Surgery Log – Christmas Eve

12/24/12 – Monday – Christmas Eve – I woke up with the usual stiff and sore body. I decided I would go to the gym and to a meeting. I also did not feel like doing my usual chores in the house today so I went to Starbucks and just sat down with a Pumpkin Spice Latte. I came home and redesigned some of the earrings that Lisa gave me for my “birthday.” Janet’s family usually celebrates Christmas on the 25th but this year things were very different. Due to all her children having plans on Christmas day, they all decided to come over on Christmas Eve. That was fine but it left Christmas day empty, but this was not my call so I had to accept it. In the meantime, my legs for some reason were especially wobbly and my balance was way off. This was very upsetting and I almost fell while everybody was there. That just made me sick. I totally do not understand why some days my legs don’t feel that bad and even feel strong, and other days, I am so weak. When I came home I watched the tail end of It’s A Wonderful Life.

12/25/12 – Tuesday – Christmas Day – My walking was not too bad but a little wobbly again. I even walked outside with my cane for about 20 minutes or so. Then I got ready and went to a meeting. I was ranting a little before the meeting due to my wobbly legs but for some reason, after the meeting I felt a lot better. I wanted to go to Starbucks with my laptop but when I found one open, it was so packed to the gills that I just left, without even getting anything; very disappointing. I came home and put my leg brace on which helps me walk better—sort of (in a peg leg kind of way). Then more cleaning, something I seem to be obsessed with since I got crippled.
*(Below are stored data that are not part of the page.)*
(** * node-postgres: the client session core and its SCRAM engine

    A shallow embedding of [packages/pg/lib/client.js] (class [Client]) and
    of [packages/pg/lib/crypto/sasl.js] (the SCRAM-SHA-256 exchange), with
    the properties the specification states about them.

    Conventions of the embedding:
    - a JavaScript string is the list of its UTF-16 code units ([jsstring]);
      [str "..."] is an ASCII literal;
    - a dynamically typed value is a [value]; a Number is NaN, an infinity
      or a finite binary64 value, written as the rational it is nearest to;
    - a function that can throw returns a [result]; an [async] function that
      rejects is a function that throws;
    - objects that are shared and mutated (queries, timers) live in a store
      and are referred to by identifiers;
    - what the client does to the outside (calls on the connection and on
      query objects, invocations of the caller's functions, events) is
      recorded in a trace; a function of the caller is recorded when it is
      invoked, and what the caller does next is a further input. *)

From Stdlib Require Import ZArith NArith List String Ascii Bool Lia.
From stdpp Require Import base option list gmap strings.
Import ListNotations.

Local Open Scope Z_scope.

(** ** JavaScript values *)

Module Js.

Definition jsstring := list N.

(* an ASCII literal as code units *)
Definition str (s : string) : jsstring :=
  map N_of_ascii (list_ascii_of_string s).

(** A Number is NaN, an infinity or a finite binary64 value.  A finite one
    is written by a rational, the way a numeric literal writes it, and
    stands for the Number nearest to that rational: [Int z] for the integer
    z, [Frac n d] for n/d.  Minus zero is not told apart from zero: neither
    String, nor parseInt, nor the test of truthiness tells them apart. *)
Inductive number :=
| NaN
| Int (z : Z)
| Infinity (negative : bool)
| Frac (n : Z) (d : positive).

Inductive value :=
| VUndefined
| VNull
| VBool (b : bool)
| VNumber (n : number)
| VString (s : jsstring)
| VFunction (id : nat).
Janet thinks this is because I at least have some control of this part of my life, and that seems like a good explanation. I am starting to feel depressed and hopeless even as I write this at 7:00 pm, so I will try to go to bed early tonight. I still think about ending everything each day but if I put it off long enough, I usually find something I can hang on to; some hope to keep me going for yet another day.